New ‘plaque destroying’ light therapy could prevent Alzheimer’s disease by blitzing dangerous proteins

Rogue brain proteins that trigger Alzheimer’s disease could be destroyed using cheap light therapy, according to new research.

An optic probe has been developed by scientists that glows over 100 times more brightly when it identifies the fine fibers, or fibrils, of amyloid beta that kill neurons.

The light then oxidizes the fibers to prevent them from clumping together in patients’ brains, which inhibits memory and makes them confused.

An estimated five-and-a-half million people in the United States suffer from Alzheimer’s, according to the Alzheimer’s Association.

Experts say this technique could be an inexpensive way for doctors to halt the disease before it impacts the brain’s memory and cognitive function.

Professor Angel Marti, an associate professor of chemistry at Rice University in the Houston, Texas, and his team developed the probe because light ‘is a cheap resource.’

He said light activation allows his team to have ‘exquisite control’ of oxidation.
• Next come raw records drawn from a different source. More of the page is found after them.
Lemma wrap64_testbit z k : 0 ≤ k < 64 → Z.testbit (wrap64 z) k = Z.testbit z k.
Proof. intros. unfold wrap64. by rewrite Z.mod_pow2_bits_low by lia. Qed.

Lemma ld64_range m a : 0 ≤ ld64 m a < 2 ^ 64.
Proof. apply (ldn_range 8). Qed.

(** Values below [2 ^ 64] are closed under the two updates of a word. *)
Lemma below_bits z n : 0 ≤ z → 0 ≤ n → (∀ k, n ≤ k → Z.testbit z k = false) → z < 2 ^ n.
Proof.
  intros Hz Hn H. destruct (decide (z = 0)) as [->|Hz0]; [lia|].
  apply Z.log2_lt_pow2; [lia|]. apply Z.nle_gt. intros Hle.
  specialize (H (Z.log2 z) Hle). rewrite Z.bit_log2 in H by lia. done.
Qed.

Lemma bits_above z n k : 0 ≤ z < 2 ^ n → n ≤ k → Z.testbit z k = false.
Proof.
  intros Hz Hk. destruct (decide (z = 0)) as [->|]; [apply Z.bits_0|].
  apply Z.bits_above_log2; [lia|]. apply Z.lt_le_trans with n; [|done].
  apply Z.log2_lt_pow2; lia.
Qed.

Lemma lor_range a b n : 0 ≤ a < 2 ^ n → 0 ≤ b < 2 ^ n → 0 ≤ n → 0 ≤ Z.lor a b < 2 ^ n.
Proof.
  intros Ha Hb Hn. split; [apply Z.lor_nonneg; lia|].
  apply below_bits; [apply Z.lor_nonneg; lia|done|]. intros k Hk.
  by rewrite Z.lor_spec, !(bits_above _ n).
Qed.

Lemma land_range a b n : 0 ≤ a < 2 ^ n → 0 ≤ n → 0 ≤ Z.land a b < 2 ^ n.
Proof.
  intros Ha Hn. split; [apply Z.land_nonneg; lia|].
  apply below_bits; [apply Z.land_nonneg; lia|done|]. intros k Hk.
  by rewrite Z.land_spec, (bits_above _ n).
Qed.

Lemma bm_bit_upd i j b s :
  0 ≤ i → 0 ≤ j → bm_bit (bm_upd i b s) j = if j =? i then b else bm_bit s j.
Proof.
  intros Hi Hj. unfold bm_bit, bm_upd, bm_addr. cbn [pm set_pm bitmap_phys].
  pose proof (ld64_range (pm s) (bitmap_phys s + 8 * BM_WORD i)) as Hw.
  pose proof (BM_BIT_range i). pose proof (land63_range i). pose proof (land63_range j).
  destruct (decide (BM_WORD i = BM_WORD j)) as [Ew|Ew].
  - rewrite <-Ew.
    rewrite ld64_st64_eq; [|destruct b; [apply lor_range; lia|apply land_range; lia]].
    destruct (Z.eqb_spec j i) as [->|Hne].
    + destruct b.
      * rewrite Z.lor_spec. unfold BM_BIT. rewrite testbit_bit, Z.eqb_refl by lia.
        apply orb_true_r.
      * rewrite Z.land_spec, wrap64_testbit, Z.lnot_spec by lia. unfold BM_BIT.
        rewrite testbit_bit, Z.eqb_refl by lia. apply andb_false_r.
    + assert (Z.land j 63 ≠ Z.land i 63) as Hb by (intros E; apply Hne; by apply word_bit_inj).
      apply Z.eqb_neq in Hb. destruct b.
      * rewrite Z.lor_spec. unfold BM_BIT. rewrite testbit_bit, Hb by lia. apply orb_false_r.
      * rewrite Z.land_spec, wrap64_testbit, Z.lnot_spec by lia. unfold BM_BIT.
        rewrite testbit_bit, Hb by lia. apply andb_true_r.
  - rewrite ldn_stn_ne by lia. destruct (Z.eqb_spec j i) as [->|]; [done|done].
Qed.
Lemma mark_used_loop b k p s :
  geom s → counted s → range_set (b + p) (Z.of_nat k) ⊆ free_set s →
  ∃ s', for_ k p (mark_used1 b) s = Ok tt s' ∧ frame s s' ∧ counted s' ∧
    free_set s' = free_set s ∖ range_set (b + p) (Z.of_nat k) ∧ next_free_scan s' = next_free_scan s.
Proof.
  revert p s. induction k as [|k IH]; intros p s Hg Hc Hsub.
  { exists s. split_and!; [done|reflexivity|done| |done]. symmetry. apply diff_range_0. }
  rewrite range_set_S in Hsub.
  destruct (mark_used1_run s b p) as (s1 & Hr1 & Hf1 & Hc1 & Hs1 & Hn1); [done|done|set_solver|].
  destruct (IH (p + 1) s1) as (s2 & Hr2 & Hf2 & Hc2 & Hs2 & Hn2); [by eapply geom_frame|done| |].
  { rewrite Hs1. intros q Hq. replace (b + (p + 1)) with (b + p + 1) in Hq by lia.
    apply elem_of_difference. split; [set_solver|].
    rewrite elem_of_singleton. apply elem_of_range_set in Hq. lia. }
  exists s2. split_and!; [|by etrans|done| |congruence].
  - cbn [for_]. by rewrite (bind_Ok_eq _ _ _ _ _ Hr1).
  - rewrite Hs2, Hs1. replace (b + (p + 1)) with (b + p + 1) by lia. apply diff_range_S.
Qed.
(** Page zero: when physical page 0 is usable and next in line,
    [pmm_alloc] takes it out of the free set but returns 0, the value that
    means "out of memory"; the page is lost. *)
Theorem pmm_alloc_page_zero (s : pmm_st) :
  wf s → 0 ∈ free_set s → next_free_scan s = 0 →
  ∃ s', pmm_alloc s = Ok 0 s' ∧ free_set s' = free_set s ∖ {[0]} ∧
    free_count s' = free_count s - 1.
Proof.
  intros Hwf H0 Hn. pose proof (proj1 (elem_of_free_set _ _) H0) as [Hr _].
  destruct (pmm_alloc_cases s Hwf) as [[Hfs _]|(off & Hoff & Hi & He & Hno)]; [set_solver|].
  destruct (decide (off = 0)) as [->|Hne].
  - rewrite Hn in *. change (0 + 0) with 0 in *. rewrite Z.mod_0_l in * by lia.
    destruct (wf_taken s 0 Hwf H0) as (Hwf1 & _ & Hfs & _).
    exists (taken 0 s). split_and!; [done..|].
    rewrite (wf_count _ Hwf1), (wf_count _ Hwf), Hfs. by apply size_diff_elem.
  - exfalso. apply (Hno 0); [lia|]. rewrite Hn. change (0 + 0) with 0. by rewrite Z.mod_0_l by lia.
Qed.

(** The same machine with page 0 marked usable. *)
Definition zero_st : pmm_st := given 0 boot_st.

Lemma zero_st_wf : wf zero_st ∧ 0 ∈ free_set zero_st.
Proof.
  pose proof boot_st_wf as [Hwf Hrc].
  assert (client_page boot_st 0) as Hc.
  { split.
    - split; vm_compute; [discriminate|reflexivity].
    - rewrite elem_of_free_set. intros [_ H]. vm_compute in H. discriminate.
    - left. vm_compute. discriminate.
    - intros H. destruct (H Hrc). }
  split; [apply (wf_given boot_st 0 Hwf Hc)|].
  destruct (pmm_free_run boot_st 0 Hwf (cp_range _ _ Hc) (cp_used _ _ Hc)) as (_ & _ & Hfs).
  unfold zero_st. rewrite Hfs. apply elem_of_union_l, elem_of_singleton. reflexivity.
Qed.
Lemma fork_one_run lvl s src k i t :
  (∀ l, lvl = S l → fork_ok l) → (lvl ≤ 2)%nat →
  wf (vp s) → bitmap_len (vp s) ≤ 2 ^ 40 → refcounts (vp s) ≠ 0 →
  NoDup (tpages lvl (pm (vp s)) src) →
  (∀ T, T ∈ tpages lvl (pm (vp s)) src → tbl_page (vp s) T) →
  client_page (vp s) k → k * UIX_PAGE_SIZE ∉ tpages lvl (pm (vp s)) src →
  (lvl = 2%nat → no_ps (pm (vp s)) src) →
  0 ∉ free_set (vp s) → (length (kids lvl (pm (vp s)) src 512) ≤ size (free_set (vp s)))%nat →
  0 ≤ i < 512 → forking lvl s src k i t →
  runs (fork_one lvl (hhdm (vp s) + src) (hhdm (vp s) + k * UIX_PAGE_SIZE) i) t
    (λ _, forking lvl s src k (i + 1)) no_stop.
Proof.
  intros IH Hlvl Hwf Hlen Hrc Hnd Hpg Hk Hkt Hps H0 Hroom Hi (p & -> & Hb & Hsrc & Hsz & Hdst).
  unfold fork_one. pose proof (bt_step _ _ _ _ _ _ Hb) as Hst.
  eapply runs_bind_Ok; [apply (tload_at (vp s) _ p Hst); [apply (src_tbl lvl s src k i); try done; apply tpages_root|done]|].
  rewrite (src_entry lvl s src i p) by done. set (e := entry (pm (vp s)) src i).
  pose proof (entry_range (pm (vp s)) src i) as He.
  destruct (has e VMM_PRESENT) eqn:Epr; cbn [negb].
  2:{ apply (round_plain lvl s src k i p); try done; [by apply next_tbl_absent|..];
      intros va; fold e; by rewrite ?walk_e_absent. }
  assert (is_leaf lvl e = true →
    runs (fork_leaf (hhdm (vp s) + src) (hhdm (vp s) + k * UIX_PAGE_SIZE) i e) (set_vp p s)
      (λ _, forking lvl s src k (i + 1)) no_stop) as Hleaf.
  { intros Hl. unfold fork_leaf. destruct (has e VMM_USER) eqn:Eu; [by apply (round_cow lvl s src k i p)|].
    assert (next_tbl lvl e = false) as Hne by (unfold next_tbl; by rewrite Hl, andb_false_r).
    apply (round_plain lvl s src k i p); try done. intros va. unfold walk_e. fold e. rewrite Epr, Hl.
    change (Some (lvl, cow_leaf e) = Some (lvl, e)). unfold cow_leaf. by rewrite Eu. }
  destruct lvl as [|l]; [by apply Hleaf|].
  destruct (match l with O => true | S _ => false end && has e PDE_PS) eqn:El.
  { destruct l as [|l]; [|done]. apply Hleaf. done. }
  assert (next_tbl (S l) e = true) as Hn.
  { unfold next_tbl. rewrite Epr. destruct l as [|[|]]; cbn [is_leaf andb] in *; [by rewrite El| |lia].
    specialize (Hps eq_refl i Hi). fold e in Hps. by rewrite Hps. }
  assert (∀ T, T ∈ tpages l (pm (vp s)) (Z.land e PTE_MASK) → T ∈ tpages (S l) (pm (vp s)) src) as Hin.
  { intros T HT. by eapply elem_of_tpages_child. }
  assert (∀ T, T ∈ tpages l (pm (vp s)) (Z.land e PTE_MASK) → same_tbl (pm (vp s)) (pm p) T) as Hsame.
  { intros T HT. apply (sd_hi _ _ _ _ _ Hsrc i ltac:(lia)). cbn [sub_pages]. fold e. by rewrite Hn. }
  pose proof (tpages_ext l _ _ _ Hsame) as Htp.
  destruct (sub_pages_disj (S l) (pm (vp s)) src Hnd) as (_ & Hd2 & _). specialize (Hd2 i Hi).
  cbn [sub_pages] in Hd2. fold e in Hd2. rewrite Hn in Hd2.
  pose proof (kids_part (S l) (pm (vp s)) src i 512 Hi) as Hkp. cbn [sub_pages] in Hkp. fold e in Hkp.
  rewrite Hn in Hkp.
  assert (length (tpages l (pm (vp s)) (Z.land e PTE_MASK)) ≤ size (free_set p))%nat as Hroom' by lia.
  assert (0 ∉ free_set p) as H0' by (intros Hz; by apply H0, (st_free _ _ _ Hst)).
  apply runs_bind, alloc_room; change (vp (set_vp p s)) with p; [apply Hst|done| |].
  { rewrite tpages_kids in Hroom'. cbn [length] in Hroom'. lia. }
  intros c Hc Hnz. rewrite (proj2 (Z.eqb_neq _ _)) by (unfold UIX_PAGE_SIZE; lia).
  change (set_vp (taken c p) (set_vp p s)) with (set_vp (taken c p) s).
  apply (fork_fill l s p ({[k]} ∪ pset (S l) (pm (vp s)) src) (Z.land e PTE_MASK) c (IH l eq_refl)); rewrite ?Htp; try assumption.
  { intros ->. lia. }
  { intros T HT. eapply step_tbl_page; [exact Hst|]. by apply Hpg, Hin. }
  intros pb Hcr Hstb Hcb Hndb Hpb Htb Hws Hwc Hszb.
  destruct (round_table l s src k i p c pb) as (Hrun & Hfk & _); try assumption; [lia|..].
  - intros va. rewrite Hws. by rewrite (walk_ext l (pm (vp s)) (pm p)).
  - intros va. rewrite Hwc. by rewrite (walk_ext l (pm (vp s)) (pm p)).
  - eapply runs_ret; [exact Hrun|exact Hfk].
Qed.
Definition set_gdt (v : list Z) (s : cpu_vars) : cpu_vars :=
  CpuVars v (gdtr s) (tss s) (idt s) (idtr s) (seg_cs s) (seg_ds s) (seg_ss s) (seg_tr s) (rbx s)
    (rbp s) (r12 s) (r13 s) (r14 s) (r15 s) (sp s) (iflag s).
Definition set_gdtr (v : Z * Z) (s : cpu_vars) : cpu_vars :=
  CpuVars (gdt s) v (tss s) (idt s) (idtr s) (seg_cs s) (seg_ds s) (seg_ss s) (seg_tr s) (rbx s)
    (rbp s) (r12 s) (r13 s) (r14 s) (r15 s) (sp s) (iflag s).
Definition set_tss (v : mem) (s : cpu_vars) : cpu_vars :=
  CpuVars (gdt s) (gdtr s) v (idt s) (idtr s) (seg_cs s) (seg_ds s) (seg_ss s) (seg_tr s) (rbx s)
    (rbp s) (r12 s) (r13 s) (r14 s) (r15 s) (sp s) (iflag s).
Definition set_idt (v : list gate) (s : cpu_vars) : cpu_vars :=
  CpuVars (gdt s) (gdtr s) (tss s) v (idtr s) (seg_cs s) (seg_ds s) (seg_ss s) (seg_tr s) (rbx s)
    (rbp s) (r12 s) (r13 s) (r14 s) (r15 s) (sp s) (iflag s).
Definition set_idtr (v : Z * Z) (s : cpu_vars) : cpu_vars :=
  CpuVars (gdt s) (gdtr s) (tss s) (idt s) v (seg_cs s) (seg_ds s) (seg_ss s) (seg_tr s) (rbx s)
    (rbp s) (r12 s) (r13 s) (r14 s) (r15 s) (sp s) (iflag s).
Definition set_seg_cs (v : Z) (s : cpu_vars) : cpu_vars :=
  CpuVars (gdt s) (gdtr s) (tss s) (idt s) (idtr s) v (seg_ds s) (seg_ss s) (seg_tr s) (rbx s) (rbp
    s) (r12 s) (r13 s) (r14 s) (r15 s) (sp s) (iflag s).
Definition set_seg_ds (v : Z) (s : cpu_vars) : cpu_vars :=
  CpuVars (gdt s) (gdtr s) (tss s) (idt s) (idtr s) (seg_cs s) v (seg_ss s) (seg_tr s) (rbx s) (rbp
    s) (r12 s) (r13 s) (r14 s) (r15 s) (sp s) (iflag s).
Definition set_seg_ss (v : Z) (s : cpu_vars) : cpu_vars :=
  CpuVars (gdt s) (gdtr s) (tss s) (idt s) (idtr s) (seg_cs s) (seg_ds s) v (seg_tr s) (rbx s) (rbp
    s) (r12 s) (r13 s) (r14 s) (r15 s) (sp s) (iflag s).
Definition set_seg_tr (v : Z) (s : cpu_vars) : cpu_vars :=
  CpuVars (gdt s) (gdtr s) (tss s) (idt s) (idtr s) (seg_cs s) (seg_ds s) (seg_ss s) v (rbx s) (rbp
    s) (r12 s) (r13 s) (r14 s) (r15 s) (sp s) (iflag s).
Definition set_rbx (v : Z) (s : cpu_vars) : cpu_vars :=
  CpuVars (gdt s) (gdtr s) (tss s) (idt s) (idtr s) (seg_cs s) (seg_ds s) (seg_ss s) (seg_tr s) v
    (rbp s) (r12 s) (r13 s) (r14 s) (r15 s) (sp s) (iflag s).
Definition set_rbp (v : Z) (s : cpu_vars) : cpu_vars :=
  CpuVars (gdt s) (gdtr s) (tss s) (idt s) (idtr s) (seg_cs s) (seg_ds s) (seg_ss s) (seg_tr s) (rbx
    s) v (r12 s) (r13 s) (r14 s) (r15 s) (sp s) (iflag s).
Definition set_r12 (v : Z) (s : cpu_vars) : cpu_vars :=
  CpuVars (gdt s) (gdtr s) (tss s) (idt s) (idtr s) (seg_cs s) (seg_ds s) (seg_ss s) (seg_tr s) (rbx
    s) (rbp s) v (r13 s) (r14 s) (r15 s) (sp s) (iflag s).
Definition set_r13 (v : Z) (s : cpu_vars) : cpu_vars :=
  CpuVars (gdt s) (gdtr s) (tss s) (idt s) (idtr s) (seg_cs s) (seg_ds s) (seg_ss s) (seg_tr s) (rbx
    s) (rbp s) (r12 s) v (r14 s) (r15 s) (sp s) (iflag s).
Definition set_r14 (v : Z) (s : cpu_vars) : cpu_vars :=
  CpuVars (gdt s) (gdtr s) (tss s) (idt s) (idtr s) (seg_cs s) (seg_ds s) (seg_ss s) (seg_tr s) (rbx
    s) (rbp s) (r12 s) (r13 s) v (r15 s) (sp s) (iflag s).
Definition set_r15 (v : Z) (s : cpu_vars) : cpu_vars :=
  CpuVars (gdt s) (gdtr s) (tss s) (idt s) (idtr s) (seg_cs s) (seg_ds s) (seg_ss s) (seg_tr s) (rbx
    s) (rbp s) (r12 s) (r13 s) (r14 s) v (sp s) (iflag s).
Definition set_sp (v : Z) (s : cpu_vars) : cpu_vars :=
  CpuVars (gdt s) (gdtr s) (tss s) (idt s) (idtr s) (seg_cs s) (seg_ds s) (seg_ss s) (seg_tr s) (rbx
    s) (rbp s) (r12 s) (r13 s) (r14 s) (r15 s) v (iflag s).
Definition set_iflag (v : bool) (s : cpu_vars) : cpu_vars :=
  CpuVars (gdt s) (gdtr s) (tss s) (idt s) (idtr s) (seg_cs s) (seg_ds s) (seg_ss s) (seg_tr s) (rbx
    s) (rbp s) (r12 s) (r13 s) (r14 s) (r15 s) (sp s) v.
(* ===== verification/Idt.v ===== *)
(** * Descriptor tables ([core/cpu/idt.c])

    The global descriptor table, the task state segment and the interrupt
    descriptor table, with the addresses of the tables and stacks as parameters
    that the linker fixes. *)

From S2P Require Import Prelude Lib Pmm Vmm Heap Machine.

Module Idt.
Import Lib Pmm Vmm Heap Machine.

Class CpuSymbols := {
  gdt_addr : Z;
  tss_addr : Z;
  idt_addr : Z;
  ist_df_stack : Z;
  ist_nmi_stack : Z;
  ist_pf_stack : Z;
  isr_stub_table : Z → Z; (** by vector *)
}.

Definition K_CS : Z := 0x08.
Definition K_DS : Z := 0x10.
Definition U_CS : Z := 0x18.
Definition U_DS : Z := 0x20.
Definition TSS_SEL : Z := 0x28.
Definition IST_DF : Z := 0.
Definition IST_NMI : Z := 1.
Definition IST_PF : Z := 2.
Definition IST_STACK_SIZE : Z := 16384.

(** [struct tss], packed: [rsvd0] (4 bytes), [rsp0..2], [rsvd1] (4 bytes),
    [ist[7]], [rsvd2] (4 bytes), [iopb], [rsvd3]; 96 bytes. *)
Definition TSS_RSP0 : Z := 4.
Definition TSS_IST (i : Z) : Z := 32 + 8 * i.
Definition TSS_SIZEOF : Z := 96.

(** [struct iframe] *)
Record iframe := Iframe {
  f_rax : Z; f_rcx : Z; f_rdx : Z; f_rbx : Z; f_rbp : Z; f_rsi : Z; f_rdi : Z;
  f_r8 : Z; f_r9 : Z; f_r10 : Z; f_r11 : Z; f_r12 : Z; f_r13 : Z; f_r14 : Z; f_r15 : Z;
  f_int_no : Z; f_err : Z; f_rip : Z; f_cs : Z; f_rflags : Z; f_rsp : Z; f_ss : Z;
}.

(** The words of a frame in memory, lowest address first. *)
Definition iframe_words (f : iframe) : list Z :=
  [f_rax f; f_rcx f; f_rdx f; f_rbx f; f_rbp f; f_rsi f; f_rdi f;
   f_r8 f; f_r9 f; f_r10 f; f_r11 f; f_r12 f; f_r13 f; f_r14 f; f_r15 f;
   f_int_no f; f_err f; f_rip f; f_cs f; f_rflags f; f_rsp f; f_ss f].

Definition set_f_rax (v : Z) (f : iframe) : iframe :=
  Iframe v (f_rcx f) (f_rdx f) (f_rbx f) (f_rbp f) (f_rsi f) (f_rdi f) (f_r8 f) (f_r9 f) (f_r10 f)
    (f_r11 f) (f_r12 f) (f_r13 f) (f_r14 f) (f_r15 f) (f_int_no f) (f_err f) (f_rip f) (f_cs f)
    (f_rflags f) (f_rsp f) (f_ss f).

(** ** Descriptors *)

Definition bit (n : Z) : Z := 1 ≪ n.
Definition bits (ns : list Z) : Z := foldr (λ n acc, Z.lor (bit n) acc) 0 ns.

Definition kernel_code : Z := bits [47; 44; 43; 41; 53].
Definition kernel_data : Z := bits [47; 44; 41].
Definition user_code : Z := bits [47; 46; 45; 44; 43; 41; 53].
Definition user_data : Z := bits [47; 46; 45; 44; 41].

(** The two words of the TSS descriptor. *)
Definition tss_desc_lo (base limit : Z) : Z :=
  Z.lor (Z.lor (Z.lor (Z.lor (Z.lor (Z.land limit 0xFFFF)
    (Z.land base 0xFF ≪ 16))
    (Z.land (base ≫ 8) 0xFF ≪ 24))
    (Z.land (base ≫ 16) 0xFF ≪ 32))
    (0x89 ≪ 40))
    (Z.land (base ≫ 24) 0xFF ≪ 56).
Definition tss_desc_hi (base : Z) : Z := base ≫ 32.

(** The gate of a handler at [addr]. *)
Definition mk_gate (addr : Z) : gate :=
  Gate (Z.land addr 0xFFFF) K_CS 0 0x8E (Z.land (addr ≫ 16) 0xFFFF) (wrap32 (addr ≫ 32)) 0.

Definition gate_zero : gate := Gate 0 0 0 0 0 0 0.

Definition set_gist (v : Z) (g : gate) : gate := Gate (off_lo g) (sel g) v (gflags g) (off_mid g) (off_hi g) (grsvd g).
Definition set_gflags (v : Z) (g : gate) : gate := Gate (off_lo g) (sel g) (gist g) v (off_mid g) (off_hi g) (grsvd g).

Definition exc_name : list string :=
  ["division by zero"; "debug"; "NMI"; "breakpoint";
   "overflow"; "bound range"; "invalid opcode"; "device not available";
   "double fault"; "coproc seg overrun"; "invalid TSS"; "segment not present";
   "stack fault"; "general protection"; "page fault"; "reserved";
   "x87 FP exception"; "alignment check"; "machine check"; "SIMD FP";
   "virtualization"; "control protection"; "reserved"; "reserved";
   "reserved"; "reserved"; "reserved"; "reserved";
   "HV injection"; "VMM communication"; "security"; "reserved"]%string.

(** ** What the processor reads *)

(** The entry point of a gate. *)
Definition gate_target (g : gate) : Z := off_lo g + off_mid g ≪ 16 + off_hi g ≪ 32.

(** The base address in the TSS descriptor. *)
Definition desc_base (lo hi : Z) : Z :=
  Z.land (lo ≫ 16) 0xFFFFFF + (Z.land (lo ≫ 56) 0xFF ≪ 24) + (hi ≪ 32).

(** In the 64-bit task state segment of the architecture [RSP0] is at 4 and
    [IST1] at 36, behind eight reserved bytes. *)
Definition hw_rsp0 (m : mem) : Z := ld64 m 4.
Definition hw_ist (m : mem) (n : Z) : Z := ld64 m (36 + 8 * (n - 1)).

Section idt.
Context {D : Type} {HW : Hardware D} {CS : CpuSymbols}.

Definition tss_set_rsp0 (v : Z) : M (kst D) unit := mod_cpu (λ c, set_tss (st64 TSS_RSP0 v (tss c)) c).

Definition gdt_init : M (kst D) unit :=
  mod_cpu (λ c, set_gdt (<[1%nat := kernel_code]> (<[2%nat := kernel_data]>
    (<[3%nat := user_code]> (<[4%nat := user_data]> (gdt c))))) c) ;;
  let base := tss_addr in
  let limit := TSS_SIZEOF - 1 in
  mod_cpu (λ c, set_gdt (<[5%nat := tss_desc_lo base limit]> (<[6%nat := tss_desc_hi base]> (gdt c))) c) ;;
  mod_cpu (λ c, set_tss
    (st64 (TSS_IST IST_PF) (ist_pf_stack +w IST_STACK_SIZE)
      (st64 (TSS_IST IST_NMI) (ist_nmi_stack +w IST_STACK_SIZE)
        (st64 (TSS_IST IST_DF) (ist_df_stack +w IST_STACK_SIZE) (tss c)))) c) ;;
  mod_cpu (set_gdtr (8 * 8 - 1, gdt_addr)) ;;
  mod_cpu (λ c, set_seg_ds K_DS (set_seg_ss K_DS c)) ;;
  mod_cpu (set_seg_cs K_CS) ;;
  mod_cpu (set_seg_tr TSS_SEL).

Definition idt_init : M (kst D) unit :=
  mod_cpu (set_idt (replicate 256 gate_zero)) ;;
  for_ 256 0 (λ i, mod_cpu (λ c, set_idt (<[Z.to_nat i := mk_gate (isr_stub_table i)]> (idt c)) c)) ;;
  mod_cpu (λ c, set_idt (alter (set_gist (IST_DF + 1)) 8%nat (idt c)) c) ;;
  mod_cpu (set_idtr (256 * 16 - 1, idt_addr)).

Definition idt_gate_set_dpl3 (vec : Z) : M (kst D) unit :=
  mod_cpu (λ c, set_idt (alter (set_gflags 0xEE) (Z.to_nat vec) (idt c)) c).

Definition dump_frame (fr : iframe) : M (kst D) unit :=
  klog "RIP=%p CS=%p RFLAGS=%p RSP=%p\n" [KU (f_rip fr); KU (f_cs fr); KU (f_rflags fr); KU (f_rsp fr)] ;;
  klog "RAX=%p RBX=%p RCX=%p RDX=%p\n" [KU (f_rax fr); KU (f_rbx fr); KU (f_rcx fr); KU (f_rdx fr)] ;;
  klog "RSI=%p RDI=%p RBP=%p ERR=%p\n" [KU (f_rsi fr); KU (f_rdi fr); KU (f_rbp fr); KU (f_err fr)].

End idt.
End Idt.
Professor Marti said: ‘We imagine it might be possible someday to prevent symptoms of Alzheimer’s by targeting amyloid beta in the same way we treat cholesterol in people now to prevent cardiovascular disease.’

The clumping together of the amyloid beta is one of the main causes of dementia and Alzheimer’s, but drugs that target it have so far failed.

Build-up of the protein is one of the earliest changes seen in patients’ brains, forming sticky plaques and leading to nerve cell death and memory loss.

The probe pinpoints a specific binding site on the protein that could facilitate better drugs to treat the disease.

The device, described in the journal Chem, targets the fibrils using a rare metal called rhenium – and glows when hit with ultraviolet light.

But when it binds to the toxic protein it becomes more than 100 times brighter – causing it to oxidize.

‘While we cannot see the rhenium complex we can find the oxidation, or footprint, it produces on the amyloid peptide,’ Professor Marti said.

‘That oxidation only happens right next to the place where it binds. The real importance of this research is that it allows us to see with a high degree of certainty where molecules can interact with amyloid beta fibrils.’

Alzheimer’s is a degenerative brain disease that affects more than five million people living in the United States.

The symptoms can progress slow or gradual depending on the type of disease.

As the brain cells die in the brain, it causes memory loss and disorientation.

Previous research has studied the use of medication to target the fibrils in the brain that clump because of the disease.

But these medications have had difficulty targeting areas where the clumps occur.

Professor Marti said this device could help solve that problem.

‘There’s an interest in finding medications that will quench the deleterious effects of amyloid beta aggregates,’ Professor Marti said.

‘But to create drugs for these, we first need to know how drugs or molecules in general can bind and interact with these fibrils, and this was not well known.

‘Now we have a better idea of what the molecule needs to interact with these fibrils.’

He said the findings are important for the design of new drugs targeting amyloid beta.

If the resulting oxidation keeps the fibrils from aggregating further into the sticky substance found in the brains of Alzheimer’s patients, it offers hope of an effective treatment.

‘If we can modify complexes so they absorb red light, which is transparent to tissue, we might be able to perform these photochemical modifications in living animals, and maybe someday in humans,’ Professor Marti said.